One thing is for sure – these proposed changes are controversial. Let us know what you think at [email protected]

– Mike Preston

 

House prices soar

It is up, up, up for house prices in most Australian cities, driven by investors chasing strong rental growth and increased yields, according to forecaster BIS Shrapnel’s latest report Residential Property Prospects 2007 to 2010.

However Perth is expected to fall due to a downturn in the resources boom, and Darwin may also slide as houses become too expensive.

Brisbane, Sunshine Coast and Gold Coast are expecting the strongest house-price growth in the next few years. Meanwhile Sydney housing prices are expected to stagnate, but a lack of affordability in Sydney and Brisbane will drive up prices in regional centres as people leave the cities to find more affordable housing.

Newcastle and Wollongong house prices are expected to increase by 13% and 11% respectively over the next three years, while prices in Cairns and Townsville are also expected to rise.

– Amanda Gome

 

Government bows to petrol pressure

Competition regulator the Australian Competition and Consumer Commission will have the power to force witnesses to appear and answer questions under oath as part of an inquiry into petrol prices announced by Treasurer Peter Costello late last week.
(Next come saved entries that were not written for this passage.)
(* ===== verification/ProtoReads.v ===== *)
(** * ProtoReads: any sequence of reads

    What a program may do with a message it does not trust: call the reading functions in
    any order, whatever the bytes are.  Two calls have no defined result:
    [ReadText] of an empty text into a buffer of size 0, and [PeekDataType] (which
    [ReadVar] begins with) at the end of a structure. *)

From S2P Require Import Prelude Bytes Packet ProtoStream ProtoRound ProtoSafe VarType VarRound.

Section Reads.
Context `{!Malloc}.

Inductive proto_read :=
  | PItem (it : item)            (* the function that reads values like this *)
  | PPeekBin | PPeekType | PMoveEnd | PBegin | PSetSkip (x : bool) | PReset
  | PStream (n : Z) | PLeft
  | PVar (buffer : mem) (var : NDVarType).   (* the local array, and the variable *)
(** [b] is the buffer of the caller. *)
Definition run_read (b : mem) (a0 : ndip_t) (o : proto_read) : R unit :=
  match o with
  | PItem it => read_item b a0 it;; mret tt
  | PPeekBin => PeekBinSize;; mret tt
  | PPeekType => PeekDataType;; mret tt
  | PMoveEnd => TrytoMoveStructEnd;; mret tt
  | PBegin => BeginReadStruct
  | PSetSkip x => SetSkipMarker x;; mret tt
  | PReset => NDProtoReadStream_Reset
  | PStream n => ReadStream b n;; mret tt
  | PLeft => ReadLeftStream b (zlen b);; mret tt
  | PVar buffer var => ReadVar buffer var;; mret tt
  end.
Fixpoint run_reads (b : mem) (a0 : ndip_t) (l : list proto_read) : R unit :=
  match l with [] => mret tt | o :: l => run_read b a0 o;; run_reads b a0 l end.

(** Whether the code defines what the read does. *)
Definition read_defined (b : mem) (o : proto_read) (s : NDProtoReadStream) : bool :=
  match o with
  | PItem (IText _) => negb ((zlen b =? 0) && empty_text_next s)
  | PPeekType | PVar _ _ => negb (struct_end_next s)
  | _ => true
  end.
Fixpoint reads_defined (b : mem) (a0 : ndip_t) (l : list proto_read) (s : NDProtoReadStream) : bool :=
  match l with
  | [] => true
  | o :: l => read_defined b o s &&
      match run_read b a0 o s with Some (_, s') => reads_defined b a0 l s' | None => true end
  end.

(** What the caller answers for: [ReadStream] has no argument for the size of its buffer,
    the local array of [ReadVar] has 0x10000 characters, and a variable that holds a text or a
    block has its pointer. *)
Definition read_ok (b : mem) (o : proto_read) : Prop :=
  match o with
  | PStream n => 0 <= n <= zlen b
  | PVar buffer var => zlen buffer = 0x10000 /\ owned var
  | _ => True
  end.

(** ** Single reads *)

Lemma read_item_runs b a0 it s : rs_ok s -> r_op s <= r_end s -> read_defined b (PItem it) s = true -> zlen (ip6 a0) = 16 ->
  runs (read_item b a0 it) s (fun _ s' => step_to s s').
Proof.
  intros Hs Hle Hb Ha. pose proof safe_numbers as Hn.
  destruct it; cbn [read_item]; try (by apply (Hn _)); apply runs_bind.
  - eapply runs_mono; [apply ReadText_runs; [done|by apply negb_true_iff]|]. intros [n b'] s1 [S1 _]. by apply runs_ret.
  - eapply runs_mono; [by apply ReadBin_runs|]. intros [n b'] s1 [[S1 _] _]. by apply runs_ret.
  - eapply runs_mono; [by apply ReadIp_runs|]. intros [n a'] s1 [S1 _]. by apply runs_ret.
  - eapply runs_mono; [by apply ReadIp_runs|]. intros [n a'] s1 [S1 _]. by apply runs_ret.
  - pose proof (step_set s (set_struck false) Hs) as S0. exists tt, (set_struck false s). split; [done|].
    apply runs_bind. eapply runs_mono; [apply TrytoMoveStructEnd_runs; [apply S0; done|done]|]. intros x s1 S1.
    apply runs_ret. eapply step_trans; [by apply S0|done].
Qed.

(** An empty text has its terminator stored in a buffer without room for it. *)
Lemma empty_text_undefined a0 t s b : zlen b = 0 -> empty_text_next s = true -> read_item b a0 (IText t) s = None.
Proof.
  intros Hb. unfold empty_text_next. destruct (read_type s) as [[[[ty sz]|] s1]|] eqn:E; [|done..].
  intros [Ht Hz]%andb_true_iff. cbn [read_item]. unfold ReadText.
  assert (b = []) as -> by (by apply zlen_0_nil). apply Z.eqb_eq in Ht as ->, Hz as ->.
  unfold mbind at 1, ST_bind at 1. by rewrite (bind_run _ _ _ _ _ E).
Qed.

Lemma read_var_runs m f var s : safe m -> rs_ok s -> (forall a, exists var', f a var = Some (tt, var')) ->
  runs (read_var m f var) s (fun _ s' => step_to s s').
Proof.
  intros Hm Hs Hf. apply runs_bind. eapply runs_mono; [by apply Hm|]. intros [r a] s1 S1. cbn in S1.
  destruct (r =? 0); [|by apply runs_ret]. destruct (Hf a) as (var' & E). apply runs_from. exists (tt, var'). split; [done|by apply runs_ret].
Qed.

(** Whether or not [malloc] gives memory. *)
Lemma initSet_text_any p v : owned v -> exists r, initSet_text p v = Some r.
Proof.
  intros Ho. unfold initSet_text. rewrite (bind_run _ _ _ _ _ (destroy_ok v Ho)), bind_modify.
  destruct p as [[|c t]|]; [by eexists| |by eexists]. destruct (malloc _); by eexists.
Qed.
Lemma assign_text_any p v : owned v -> exists v', assign_text p v = Some (tt, v').
Proof.
  intros Ho. unfold assign_text. rewrite (bind_run _ _ _ _ _ (destroy_ok v Ho)).
  destruct (initSet_text_any p (set_data (Word 0) v)) as ([r v'] & E); [by intros _|]. rewrite (bind_run _ _ _ _ _ E). by eexists.
Qed.
Lemma initSet_bin_any b n v : owned v -> n <= zlen b -> exists r, initSet_bin b n v = Some r.
Proof.
  intros Ho Hn. unfold initSet_bin. rewrite (bind_run _ _ _ _ _ (destroy_ok v Ho)), bind_modify.
  destruct (Z.ltb_spec 0 n); [|by eexists]. destruct (malloc _); [|by eexists].
  rewrite (bind_from _ (slice 0 n b)) by (apply mread_ok; lia). by eexists.
Qed.

Lemma safe_ReadInt a : safe (ReadInt a).
Proof. apply safe_bind; [unfold Read32; auto 8 with proto|]. intros [r x]. apply safe_ret. Qed.
#[local] Hint Resolve safe_ReadInt : proto.

Lemma ReadVar_runs buffer var s : rs_ok s -> r_op s <= r_end s -> read_ok [] (PVar buffer var) ->
  if struct_end_next s then ReadVar buffer var s = None else runs (ReadVar buffer var) s (fun _ s' => step_to s s').
Proof.
  intros Hs Hle [Hb Ho]. pose proof (PeekDataType_runs s Hs Hle) as Hp. unfold ReadVar. destruct (struct_end_next s).
  { unfold mbind, ST_bind. by rewrite Hp. }
  apply runs_bind. eapply runs_mono; [exact Hp|]. intros t s1 S1. cbn in S1.
  pose proof (step_in _ _ S1) as Hs1.
  assert (forall (m : R (Z * Z)) f, safe m -> (forall a, exists var', f a var = Some (tt, var')) ->
    runs (read_var m f var) s1 (fun _ s' => step_to s s')) as Hnum.
  { intros m f Hm Hf. eapply runs_mono; [by apply read_var_runs|]. intros x s2. by apply step_trans. }
  repeat match goal with |- runs (if ?c then _ else _) _ _ => destruct c end; try (by apply runs_ret).
  1-5: apply Hnum; [unfold Read8, Read16, Read32, Read64, ReadFloat; auto 8 with proto|
    intros a; eexists; unfold assign_int8, assign_int16, assign_int, assign_float;
    first [by apply assign_low_ok|by apply assign_int64_ok]].
  - apply runs_bind. eapply runs_mono; [apply ReadText_runs; [done|rewrite Hb; done]|]. intros [n b'] s2 [S2 _].
    assert (step_to s s2) by (by eapply step_trans). destruct (0 <? n); [|by apply runs_ret].
    destruct (assign_text_any (Some (buffer_text b')) var Ho) as (v' & E). apply runs_from. eexists. split; [exact E|by apply runs_ret].
  - apply runs_bind. eapply runs_mono; [by apply ReadBin_runs|]. intros [n b'] s2 [[S2 L] Hn]. cbn [fst snd] in *.
    assert (step_to s s2) by (by eapply step_trans). destruct (0 <? n); [|by apply runs_ret].
    destruct (initSet_bin_any b' n var Ho ltac:(lia)) as ([r v'] & E). apply runs_from. eexists. split; [exact E|by apply runs_ret].
Qed.

(** ** Sequences *)

(** The stream is the same and the position inside it. *)
Definition inside (s s' : NDProtoReadStream) : Prop :=
  rs_ok s' /\ same_stream s s' /\ r_start s' <= r_op s' <= r_end s'.
Lemma step_inside s s' : r_start s <= r_op s <= r_end s -> step_to s s' -> inside s s'.
Proof.
  intros Hle (O & Es & H1 & H2). split; [done|]. split; [done|]. pose proof Es as (_ & -> & _). split; [lia|]. apply H2. lia.
Qed.
Lemma inside_trans s1 s2 s3 : inside s1 s2 -> inside s2 s3 -> inside s1 s3.
Proof. intros (_ & (E1 & E2 & E3) & _) (O & (F1 & F2 & F3) & L). split; [done|]. split; [|done]. unfold same_stream. by rewrite F1, F2, F3. Qed.

Lemma run_read_exact b a0 o s : rs_ok s -> r_start s <= r_op s <= r_end s -> zlen (ip6 a0) = 16 -> read_ok b o ->
  if read_defined b o s then exists s', run_read b a0 o s = Some (tt, s') /\ inside s s' else run_read b a0 o s = None.
Proof.
  intros Hs Hle Ha Ho.
  assert (forall A (m : R A), runs m s (fun _ s' => step_to s s') -> exists s', (m;; mret tt) s = Some (tt, s') /\ inside s s') as Hrun.
  { intros A m (x & s' & E & St). exists s'. rewrite (bind_run _ _ _ _ _ E). split; [done|by apply step_inside]. }
  assert (forall A (m : R A), m s = None -> (m;; mret tt) s = None) as Hnone by (intros A m E; unfold mbind, ST_bind; by rewrite E).
  destruct o as [it| | | | |x| |n| |buffer var]; cbn [run_read].
  - destruct (read_defined b (PItem it) s) eqn:Hd; [apply Hrun, read_item_runs; done || lia|].
    destruct it; try done. apply negb_false_iff, andb_true_iff in Hd as [Hb He]. apply Hnone, empty_text_undefined; [lia|done].
  - apply Hrun, PeekBinSize_runs; done || lia.
  - cbn. pose proof (PeekDataType_runs s Hs ltac:(lia)) as Hp. destruct (struct_end_next s); [by apply Hnone|by apply Hrun].
  - apply Hrun, TrytoMoveStructEnd_runs; done || lia.
  - exists (set_struck false s). split; [done|]. by apply step_inside, step_set.
  - apply Hrun. exists (m_bSkipEndAllStream s), (set_skip_all x s). split; [done|]. by apply step_set.
  - exists (set_r_op (r_start s) s). split; [done|]. destruct Hs. repeat split; cbn; lia || done.
  - apply Hrun. eapply runs_mono; [apply ReadStream_runs; done || lia|]. by intros [? ?] ? [].
  - apply Hrun, ReadLeftStream_runs; done || lia.
  - cbn. pose proof (ReadVar_runs buffer var s Hs ltac:(lia) Ho) as Hv. destruct (struct_end_next s); [by apply Hnone|by apply Hrun].
Qed.

End Reads.

(** ** Instances *)

Definition junk : list Z := [0x72; 0xff; 0xff; 3; 0x8f; 0; 200; 0xb0; 0xff; 0x94; 1].
Definition junk_reads : list proto_read :=
  [PMoveEnd; PItem (IText []); PItem (IBin []); PPeekBin; PPeekType; PItem (IIp []); PLeft].

(** The two reads that are not defined. *)
Example undefined_reads (s := NDProtoReadStream_Init [0x70; 0xff] 0 2) :
  run_reads (H := malloc_zero) [] (mk_ip 0 []) [PItem (IText [])] s = None /\
  run_reads (H := malloc_zero) [0] (mk_ip 0 []) [PItem (IText []); PPeekType] s = None.
Proof. split; reflexivity. Qed.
Costello, says ACCC chairman Graeme Samuel, requested the Government authorise an inquiry because of the gap that opened up between retail petrol prices in Australia and the benchmark Singapore wholesale fuel price in the lead up to the Queen’s Birthday long weekend.

The inquiry is due to report by October 15. If the inquiry finds evidence of anti-competitive behaviour, petrol companies could be liable for fines of up to $10 million or triple the benefit wrongfully obtained, Costello says.

– Mike Preston

 

Economy round-up

The S&P/ASX 200 is performing strongly this morning, at 12.40pm up 0.8% to 6341.4. At 12.40pm the Australian dollar is trading at US84.19c, just down on the most recent US84.23c close.